The lines of the records that include "congruence" should all be copied.

_GIVEN RECORDS:_
╔══

(** [writeln] adds the first 127 bytes of its line. *)
Theorem writeln_appends s t : twf t -> text_count t < 2 ^ 64 - 1 ->
  exists t', writeln s t = Done t' /\ twf t' /\ scrollback t' = keep_last 1024 (scrollback t ++ [take 127 s]) /\ scroll_offset t' = 0.
Proof.
  intros Ht Hc. unfold writeln. rewrite slice_front by lia. cbn [mbind outcome_bind].
  assert (take (Z.to_nat (zlen s `min` 127)) s = take 127 s) as ->.
  { destruct (decide (zlen s < 127)); [rewrite !take_ge by lia; done|]. f_equal. lia. }
  assert (zlen (take 127 s) <= 128) as Hl by (rewrite length_take; lia).
  rewrite put_line_Done by done. eexists. split_and!; [done|by destruct (line_put_wf _ _ Ht Hl)| |done].
  by rewrite <- line_put_scrollback.
Qed.

(** *** Keys *)

Definition input_of (t : Terminal) : bytes := take (Z.to_nat (input_len t)) (input_buf t).
Definition prompt_of (t : Terminal) : bytes := take (Z.to_nat (prompt_len t)) (prompt t).

(** A key on a line of at most 255 bytes. *)
Definition edit_key (key : Z) (line : bytes) : bytes :=
  if (key =? 8) || (key =? 127) then take (length line - 1) line
  else if key =? 3 then []
  else if (32 <=? key) && (key <=? 126) then if zlen line <? 255 then line ++ [key] else line
  else line.

Definition enter_key (key : Z) : bool := (key =? 10) || (key =? 13).

(** What is echoed for a command line. *)
Definition echo_of (t : Terminal) : bytes := take 100 (prompt_of t) ++ take 155 (input_of t).

Lemma len_input t : twf t -> zlen (input_of t) = input_len t.
Proof. intros []. unfold input_of. rewrite length_take. lia. Qed.

Lemma len_prompt t : twf t -> zlen (prompt_of t) = prompt_len t.
Proof. intros []. unfold prompt_of. rewrite length_take. lia. Qed.

Lemma twf_input b n t : twf t -> zlen b = 256 -> 0 <= n <= 255 -> twf (with_input b n t).
Proof. by intros [] ??. Qed.

Lemma twf_prompt b n t : twf t -> zlen b = 128 -> 0 <= n <= 127 -> twf (with_prompt b n t).
Proof. by intros [] ??. Qed.

Lemma twf_scroll o t : twf t -> twf (with_scroll o t).
Proof. by intros []. Qed.

Lemma twf_tick t : twf t -> twf (tick t).
Proof. intros []. unfold tick. by case_match. Qed.

(** The first [n] of the bytes in use. *)
Lemma take_min (l : bytes) a n : 0 <= a -> 0 <= n -> take (Z.to_nat (Z.min a n)) l = take (Z.to_nat n) (take (Z.to_nat a) l).
Proof. intros. rewrite take_take. f_equal. lia. Qed.

Lemma echo_line_spec t : twf t ->
  echo_line t = if zlen (echo_of t) <=? 128 then Done (line_put (echo_of t) t) else Panic.
Proof.
  intros Ht. destruct (Ht) as [_ _ _ _ _ _ _ Hi Hil Hp Hpl]. unfold echo_line.
  rewrite (slice_front (prompt t)), take_min by lia. cbn [mbind outcome_bind]. fold (prompt_of t).
  change (Z.to_nat 100) with 100%nat. set (p := take 100 (prompt_of t)).
  assert (zlen p <= 100) as Hlp by (subst p; rewrite length_take; lia).
  destruct (push_bytes_spec 255 p (replicate 256 0) 0) as (b1 & -> & H1 & T1); [lia|rewrite length_replicate; lia|].
  rewrite length_replicate in H1. cbn [mbind outcome_bind].
  rewrite (slice_front (input_buf t)), take_min by lia. cbn [mbind outcome_bind]. fold (input_of t).
  change (Z.to_nat 155) with 155%nat. set (q := take 155 (input_of t)).
  assert (zlen q <= 155) as Hlq by (subst q; rewrite length_take; lia).
  rewrite Z.add_0_l in *. replace (255 `min` zlen p) with (zlen p) in * by lia.
  destruct (push_bytes_spec 255 q b1 (zlen p)) as (b2 & -> & H2 & T2); [lia|lia|]. cbn [mbind outcome_bind].
  replace (255 `min` (zlen p + zlen q)) with (zlen p + zlen q) in * by lia.
  rewrite slice_front by lia. cbn [mbind outcome_bind]. rewrite T2, T1.
  change (take (Z.to_nat 0) (replicate 256 0)) with (@nil Z). cbn [app].
  rewrite !(take_ge _ (Z.to_nat _)) by lia. change (p ++ q) with (echo_of t).
  destruct (Z.leb_spec (zlen (echo_of t)) 128); [by apply put_line_Done|by apply put_line_long].
Qed.

Section keys.
Context {W : Type} `{HU : UserSys W, HS : UserScreen W, !UserBuffers W}.
Implicit Types (exec : bytes -> list bytes -> SE W ustop unit) (w : W).
Lemma repair_some_match df pt :
  rectangular df ->
  lookup_col (cols df) "PT" = Some pt -> any (repair_mask pt) = true ->
  _repair_pt_au df = Ok (repaired df pt).
Proof.
  intros R L A. unfold _repair_pt_au.
  assert (C : contains (columns df) "PT" = true).
  { apply contains_In. apply lookup_col_In. eauto. }
  rewrite C. simpl. unfold getitem at 1. rewrite L. simpl. rewrite A. simpl.
  fold (with_au df). unfold loc_getitem, getitem.
  rewrite with_au_PT, L. simpl.
  rewrite repair_mask_map in *.
  rewrite str_split_expand_matches by apply loc_get_matches.
  rewrite zip_star_pairs
    by (apply loc_get_nonempty; now apply any_true_iff).
  unfold loc_setitem at 1. rewrite with_au_PT, L.
  rewrite loc_set_self. fold pt_fix.
  change (fun x : cell => if matches x then pt_part x else x) with pt_fix.
  simpl. unfold loc_setitem. simpl.
  rewrite lookup_update_other by discriminate.
  rewrite au_of_with_au.
  rewrite loc_set_combine.
  - reflexivity.
  - pose proof (with_au_rectangular df R) as R'.
    rewrite (rectangular_lookup _ _ _ R' (au_of_with_au df)).
    rewrite with_au_nrows. eapply rectangular_lookup; eauto.
Qed.

(** ** Cells of the repaired frame *)

Lemma nth_error_combine {A B : Type} (xs : list A) (ys : list B) i x y :
  nth_error xs i = Some x -> nth_error ys i = Some y ->
  nth_error (combine xs ys) i = Some (x, y).
Proof.
  revert ys i. induction xs as [|x0 xs IH]; intros [|y0 ys] [|i]; simpl;
    try discriminate; auto.
  congruence.
Qed.

Lemma nth_error_same_length {A B : Type} (xs : list A) (ys : list B) i x :
  List.length xs = List.length ys -> nth_error xs i = Some x ->
  exists y, nth_error ys i = Some y.
Proof.
  intros L H. destruct (nth_error ys i) eqn:E; eauto.
  apply nth_error_None in E.
  assert (i < List.length xs) by (apply nth_error_Some; congruence). lia.
Qed.

Lemma with_au_other df c :
  c <> "AU" -> lookup_col (cols (with_au df)) c = lookup_col (cols df) c.
Proof.
  intros H. unfold with_au. destruct (negb _); simpl; auto.
  apply lookup_update_other. congruence.
Qed.

Lemma repaired_nrows df pt : nrows (repaired df pt) = nrows df.
Proof. unfold repaired. simpl. apply with_au_nrows. Qed.

Lemma repaired_PT df pt :
  lookup_col (cols (repaired df pt)) "PT" = Some (map pt_fix pt).
Proof.
  unfold repaired. simpl.
  rewrite lookup_update_other by discriminate. apply lookup_update_same.
Qed.

Lemma repaired_AU df pt :
  lookup_col (cols (repaired df pt)) "AU" =
  Some (map au_fix (combine pt (au_of (with_au df)))).
Proof. unfold repaired. simpl. apply lookup_update_same. Qed.

Lemma repaired_other df pt c :
  c <> "PT" -> c <> "AU" ->
  lookup_col (cols (repaired df pt)) c = lookup_col (cols df) c.
Proof.
  intros H1 H2. unfold repaired. simpl.
  rewrite !lookup_update_other by congruence. now apply with_au_other.
Qed.

Lemma au_of_with_au_length df pt :
  rectangular df -> lookup_col (cols df) "PT" = Some pt ->
  List.length pt = List.length (au_of (with_au df)).
Proof.
  intros R L.
  rewrite (rectangular_lookup _ _ _ (with_au_rectangular df R) (au_of_with_au df)).
  rewrite with_au_nrows. eapply rectangular_lookup; eauto.
Qed.

Lemma cell_at_repaired_PT df pt i :
  cell_at (repaired df pt) i "PT" = option_map pt_fix (nth_error pt i).
Proof. unfold cell_at. rewrite repaired_PT. apply nth_error_map. Qed.

Lemma cell_at_repaired_AU df pt i p :
  rectangular df -> lookup_col (cols df) "PT" = Some pt ->
  nth_error pt i = Some p ->
  exists a, nth_error (au_of (with_au df)) i = Some a /\
            cell_at (repaired df pt) i "AU" = Some (au_fix (p, a)).
Proof.
  intros R L H.
  destruct (nth_error_same_length pt (au_of (with_au df)) i p
              (au_of_with_au_length df pt R L) H) as [a Ha].
  exists a. split; auto.
  unfold cell_at. rewrite repaired_AU, nth_error_map.
  now rewrite (nth_error_combine _ _ _ _ _ H Ha).
Qed.

Lemma cell_at_PT df i p :
  cell_at df i "PT" = Some p ->
  exists pt, lookup_col (cols df) "PT" = Some pt /\ nth_error pt i = Some p.
Proof.
  unfold cell_at. destruct (lookup_col (cols df) "PT"); [eauto | discriminate].
Qed.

╚══

_ANSWER BOX:_
  congruence.
  assert (i < List.length xs) by (apply nth_error_Some; congruence). lia.
  apply lookup_update_other. congruence.
  rewrite !lookup_update_other by congruence. now apply with_au_other.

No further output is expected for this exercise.